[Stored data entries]
(** [Allow]; [None] is a panic (a nil table, or a send on a closed channel).
    Each path reads the clock once: [now]. *)
Definition Allow (rate : Ratelimiter) (ip : Addr) (now : Time) : option (Ratelimiter * bool) :=
  match table rate !! ip with
  | None =>
      let entry := mkEntry now (maxTokens - packetCost) in
      match collector rate with
      | GcNone => None
      | _ =>
          let rate := mkRate (collector rate) (<[ip := entry]> (table rate)) in
          if bool_decide (size (table rate) = 1%nat)
          then option_map (fun r => (r, true)) (gc_reset rate)
          else Some (rate, true)
      end
  | Some entry =>
      let tk := i64 (tokens entry + time_Sub now (lastTime entry)) in
      let tk := if maxTokens <? tk then maxTokens else tk in
      if packetCost <? tk
      then Some (mkRate (collector rate) (<[ip := mkEntry now (tk - packetCost)]> (table rate)), true)
      else Some (mkRate (collector rate) (<[ip := mkEntry now tk]> (table rate)), false)
  end.

(** ** Runs: calls of [Allow] and ticks of the collector, in time order *)

Inductive Event :=
| EvAllow (ip : Addr) (now : Time)
| EvTick (now : Addr -> Time).

(** The run of a list of events; the answers of [Allow] for [ip] are counted. *)
Fixpoint run (ip : Addr) (rate : Ratelimiter) (evs : list Event) : option (Ratelimiter * Z) :=
  match evs with
  | [] => Some (rate, 0)
  | EvAllow a now :: evs =>
      match Allow rate a now with
      | None => None
      | Some (rate, ok) =>
          match run ip rate evs with
          | None => None
          | Some (rate, n) => Some (rate, n + (if bool_decide (a = ip) && ok then 1 else 0))
          end
      end
  | EvTick now :: evs => run ip (gc_tick rate now) evs
  end.

(** [timed t evs u]: the clock goes from [t] to [u] without going back. *)
Inductive timed : Time -> list Event -> Time -> Prop :=
| timed_nil t : timed t [] t
| timed_allow t ip now evs u : t <= now -> timed now evs u -> timed t (EvAllow ip now :: evs) u
| timed_tick t now t' evs u :
    t <= t' -> (forall k, t <= now k <= t') -> timed t' evs u -> timed t (EvTick now :: evs) u.

(** ** Invariants *)

(** Every bucket is within its bounds and was filled between [t0] and [t]. *)
Definition entry_ok (t0 t : Time) (e : RatelimiterEntry) : Prop :=
  0 <= tokens e <= maxTokens /\ t0 <= lastTime e <= t.
Definition rate_ok (t0 t : Time) (rate : Ratelimiter) : Prop :=
  (exists b, collector rate = GcRunning b) /\
  (table rate <> ∅ -> collector rate = GcRunning true) /\
  map_Forall (fun _ => entry_ok t0 t) (table rate).

(** The times of a run of up to 2^62 ns (146 years): [Sub] is exact and the
    int64 sum of tokens does not wrap. *)
Definition horizon : Duration := 2 ^ 62.

(** The credit of a source at [t]: the tokens it would have if it were refilled
    at [t]; an unknown source has a full bucket. *)
Definition credit (rate : Ratelimiter) (ip : Addr) (t : Time) : Z :=
  match table rate !! ip with
  | None => maxTokens
  | Some e => Z.min maxTokens (tokens e + (t - lastTime e))
  end.

(** ** Lemmas *)

Lemma refill_exact t0 t e now :
  entry_ok t0 t e -> t <= now -> now <= t0 + horizon ->
  i64 (tokens e + time_Sub now (lastTime e)) = tokens e + (now - lastTime e).
Proof.
  intros [Ht Hl] H1 H2. unfold horizon, maxTokens, packetCost, packetsPerSecond,
    packetsBurstable in *. change (1000000000 / 20) with 50000000 in *.
  rewrite time_Sub_exact by (unfold minInt64, maxInt64; lia).
  apply i64_small. unfold minInt64, maxInt64; lia.
Qed.

Lemma entry_ok_mono t0 t t' e : t <= t' -> entry_ok t0 t e -> entry_ok t0 t' e.
Proof. unfold entry_ok. lia. Qed.

Lemma rate_ok_mono t0 t t' rate : t <= t' -> rate_ok t0 t rate -> rate_ok t0 t' rate.
Proof.
  intros Hle (Hc & Ht & He). split; [done|]. split; [done|].
  eapply map_Forall_impl; [exact He|]. intros k e. by apply entry_ok_mono.
Qed.

Lemma rate_ok_insert t0 t b tb ip e :
  map_Forall (fun _ => entry_ok t0 t) tb -> entry_ok t0 t e -> b = true ->
  rate_ok t0 t (mkRate (GcRunning b) (<[ip := e]> tb)).
Proof.
  intros Hf He ->. split; [by eexists|]. split; [done|]. by apply map_Forall_insert_2.
Qed.

(** What [Allow] does, on every branch, for a limiter in order. *)
Lemma Allow_spec t0 t rate ip now :
  rate_ok t0 t rate -> t0 <= t <= now -> now <= t0 + horizon ->
  exists rate' ok, Allow rate ip now = Some (rate', ok) /\
    ok = (packetCost <? credit rate ip now) /\
    table rate' = <[ip := mkEntry now (credit rate ip now - if ok then packetCost else 0)]> (table rate) /\
    rate_ok t0 now rate'.
Proof.
  intros ([b Hb] & Ht & Hf) H1 H2. unfold Allow, credit.
  assert (Hf' : map_Forall (fun _ => entry_ok t0 now) (table rate)).
  { eapply map_Forall_impl; [exact Hf|]. intros k e. apply entry_ok_mono. lia. }
  destruct (table rate !! ip) as [e|] eqn:E.
  - assert (He := Hf ip e E). simpl in He.
    rewrite (refill_exact t0 t e now) by (done || lia).
    assert (Hb' : b = true).
    { assert (collector rate = GcRunning true) as Hc; [|congruence].
      apply Ht. intros Hempty. by rewrite Hempty, lookup_empty in E. }
    assert (Hmin : (if maxTokens <? tokens e + (now - lastTime e) then maxTokens
                    else tokens e + (now - lastTime e)) =
                   Z.min maxTokens (tokens e + (now - lastTime e))).
    { destruct (Z.ltb_spec maxTokens (tokens e + (now - lastTime e))); lia. }
    rewrite Hmin, Hb, Hb'. set (tk := Z.min _ _).
    assert (0 <= tk <= maxTokens) by (unfold tk, entry_ok in *; lia).
    destruct (Z.ltb_spec packetCost tk); (eexists _, _; split; [done|]; split; [done|]).
    + split; [done|]. apply rate_ok_insert; [done| |done].
      change packetCost with 50000000 in *. unfold entry_ok; simpl; lia.
    + split; [by rewrite Z.sub_0_r|]. apply rate_ok_insert; [done| |done].
      unfold entry_ok; simpl; lia.
  - rewrite Hb. simpl. change (packetCost <? maxTokens) with true.
    assert (He : entry_ok t0 now (mkEntry now (maxTokens - packetCost))).
    { split; simpl; [by vm_compute|lia]. }
    case_bool_decide as Hsz; simpl; (eexists _, _; split; [done|]; split; [done|]; split; [done|]).
    + by apply rate_ok_insert.
    + apply rate_ok_insert; [done|done|].
      assert (collector rate = GcRunning true) as Hc; [|congruence].
      apply Ht. intros Hempty. apply Hsz. rewrite map_size_insert_None, Hempty by done. by rewrite map_size_empty.
Qed.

Task to carry out. From the data above, copy each line exactly.

Task result.
(** [Allow]; [None] is a panic (a nil table, or a send on a closed channel).
    Each path reads the clock once: [now]. *)
Definition Allow (rate : Ratelimiter) (ip : Addr) (now : Time) : option (Ratelimiter * bool) :=
  match table rate !! ip with
  | None =>
      let entry := mkEntry now (maxTokens - packetCost) in
      match collector rate with
      | GcNone => None
      | _ =>
          let rate := mkRate (collector rate) (<[ip := entry]> (table rate)) in
          if bool_decide (size (table rate) = 1%nat)
          then option_map (fun r => (r, true)) (gc_reset rate)
          else Some (rate, true)
      end
  | Some entry =>
      let tk := i64 (tokens entry + time_Sub now (lastTime entry)) in
      let tk := if maxTokens <? tk then maxTokens else tk in
      if packetCost <? tk
      then Some (mkRate (collector rate) (<[ip := mkEntry now (tk - packetCost)]> (table rate)), true)
      else Some (mkRate (collector rate) (<[ip := mkEntry now tk]> (table rate)), false)
  end.

(** ** Runs: calls of [Allow] and ticks of the collector, in time order *)

Inductive Event :=
| EvAllow (ip : Addr) (now : Time)
| EvTick (now : Addr -> Time).

(** The run of a list of events; the answers of [Allow] for [ip] are counted. *)
Fixpoint run (ip : Addr) (rate : Ratelimiter) (evs : list Event) : option (Ratelimiter * Z) :=
  match evs with
  | [] => Some (rate, 0)
  | EvAllow a now :: evs =>
      match Allow rate a now with
      | None => None
      | Some (rate, ok) =>
          match run ip rate evs with
          | None => None
          | Some (rate, n) => Some (rate, n + (if bool_decide (a = ip) && ok then 1 else 0))
          end
      end
  | EvTick now :: evs => run ip (gc_tick rate now) evs
  end.

(** [timed t evs u]: the clock goes from [t] to [u] without going back. *)
Inductive timed : Time -> list Event -> Time -> Prop :=
| timed_nil t : timed t [] t
| timed_allow t ip now evs u : t <= now -> timed now evs u -> timed t (EvAllow ip now :: evs) u
| timed_tick t now t' evs u :
    t <= t' -> (forall k, t <= now k <= t') -> timed t' evs u -> timed t (EvTick now :: evs) u.

(** ** Invariants *)

(** Every bucket is within its bounds and was filled between [t0] and [t]. *)
Definition entry_ok (t0 t : Time) (e : RatelimiterEntry) : Prop :=
  0 <= tokens e <= maxTokens /\ t0 <= lastTime e <= t.
Definition rate_ok (t0 t : Time) (rate : Ratelimiter) : Prop :=
  (exists b, collector rate = GcRunning b) /\
  (table rate <> ∅ -> collector rate = GcRunning true) /\
  map_Forall (fun _ => entry_ok t0 t) (table rate).

(** The times of a run of up to 2^62 ns (146 years): [Sub] is exact and the
    int64 sum of tokens does not wrap. *)
Definition horizon : Duration := 2 ^ 62.

(** The credit of a source at [t]: the tokens it would have if it were refilled
    at [t]; an unknown source has a full bucket. *)
Definition credit (rate : Ratelimiter) (ip : Addr) (t : Time) : Z :=
  match table rate !! ip with
  | None => maxTokens
  | Some e => Z.min maxTokens (tokens e + (t - lastTime e))
  end.

(** ** Lemmas *)

Lemma refill_exact t0 t e now :
  entry_ok t0 t e -> t <= now -> now <= t0 + horizon ->
  i64 (tokens e + time_Sub now (lastTime e)) = tokens e + (now - lastTime e).
Proof.
  intros [Ht Hl] H1 H2. unfold horizon, maxTokens, packetCost, packetsPerSecond,
    packetsBurstable in *. change (1000000000 / 20) with 50000000 in *.
  rewrite time_Sub_exact by (unfold minInt64, maxInt64; lia).
  apply i64_small. unfold minInt64, maxInt64; lia.
Qed.

Lemma entry_ok_mono t0 t t' e : t <= t' -> entry_ok t0 t e -> entry_ok t0 t' e.
Proof. unfold entry_ok. lia. Qed.

Lemma rate_ok_mono t0 t t' rate : t <= t' -> rate_ok t0 t rate -> rate_ok t0 t' rate.
Proof.
  intros Hle (Hc & Ht & He). split; [done|]. split; [done|].
  eapply map_Forall_impl; [exact He|]. intros k e. by apply entry_ok_mono.
Qed.

Lemma rate_ok_insert t0 t b tb ip e :
  map_Forall (fun _ => entry_ok t0 t) tb -> entry_ok t0 t e -> b = true ->
  rate_ok t0 t (mkRate (GcRunning b) (<[ip := e]> tb)).
Proof.
  intros Hf He ->. split; [by eexists|]. split; [done|]. by apply map_Forall_insert_2.
Qed.

(** What [Allow] does, on every branch, for a limiter in order. *)
Lemma Allow_spec t0 t rate ip now :
  rate_ok t0 t rate -> t0 <= t <= now -> now <= t0 + horizon ->
  exists rate' ok, Allow rate ip now = Some (rate', ok) /\
    ok = (packetCost <? credit rate ip now) /\
    table rate' = <[ip := mkEntry now (credit rate ip now - if ok then packetCost else 0)]> (table rate) /\
    rate_ok t0 now rate'.
Proof.
  intros ([b Hb] & Ht & Hf) H1 H2. unfold Allow, credit.
  assert (Hf' : map_Forall (fun _ => entry_ok t0 now) (table rate)).
  { eapply map_Forall_impl; [exact Hf|]. intros k e. apply entry_ok_mono. lia. }
  destruct (table rate !! ip) as [e|] eqn:E.
  - assert (He := Hf ip e E). simpl in He.
    rewrite (refill_exact t0 t e now) by (done || lia).
    assert (Hb' : b = true).
    { assert (collector rate = GcRunning true) as Hc; [|congruence].
      apply Ht. intros Hempty. by rewrite Hempty, lookup_empty in E. }
    assert (Hmin : (if maxTokens <? tokens e + (now - lastTime e) then maxTokens
                    else tokens e + (now - lastTime e)) =
                   Z.min maxTokens (tokens e + (now - lastTime e))).
    { destruct (Z.ltb_spec maxTokens (tokens e + (now - lastTime e))); lia. }
    rewrite Hmin, Hb, Hb'. set (tk := Z.min _ _).
    assert (0 <= tk <= maxTokens) by (unfold tk, entry_ok in *; lia).
    destruct (Z.ltb_spec packetCost tk); (eexists _, _; split; [done|]; split; [done|]).
    + split; [done|]. apply rate_ok_insert; [done| |done].
      change packetCost with 50000000 in *. unfold entry_ok; simpl; lia.
    + split; [by rewrite Z.sub_0_r|]. apply rate_ok_insert; [done| |done].
      unfold entry_ok; simpl; lia.
  - rewrite Hb. simpl. change (packetCost <? maxTokens) with true.
    assert (He : entry_ok t0 now (mkEntry now (maxTokens - packetCost))).
    { split; simpl; [by vm_compute|lia]. }
    case_bool_decide as Hsz; simpl; (eexists _, _; split; [done|]; split; [done|]; split; [done|]).
    + by apply rate_ok_insert.
    + apply rate_ok_insert; [done|done|].
      assert (collector rate = GcRunning true) as Hc; [|congruence].
      apply Ht. intros Hempty. apply Hsz. rewrite map_size_insert_None, Hempty by done. by rewrite map_size_empty.
Qed.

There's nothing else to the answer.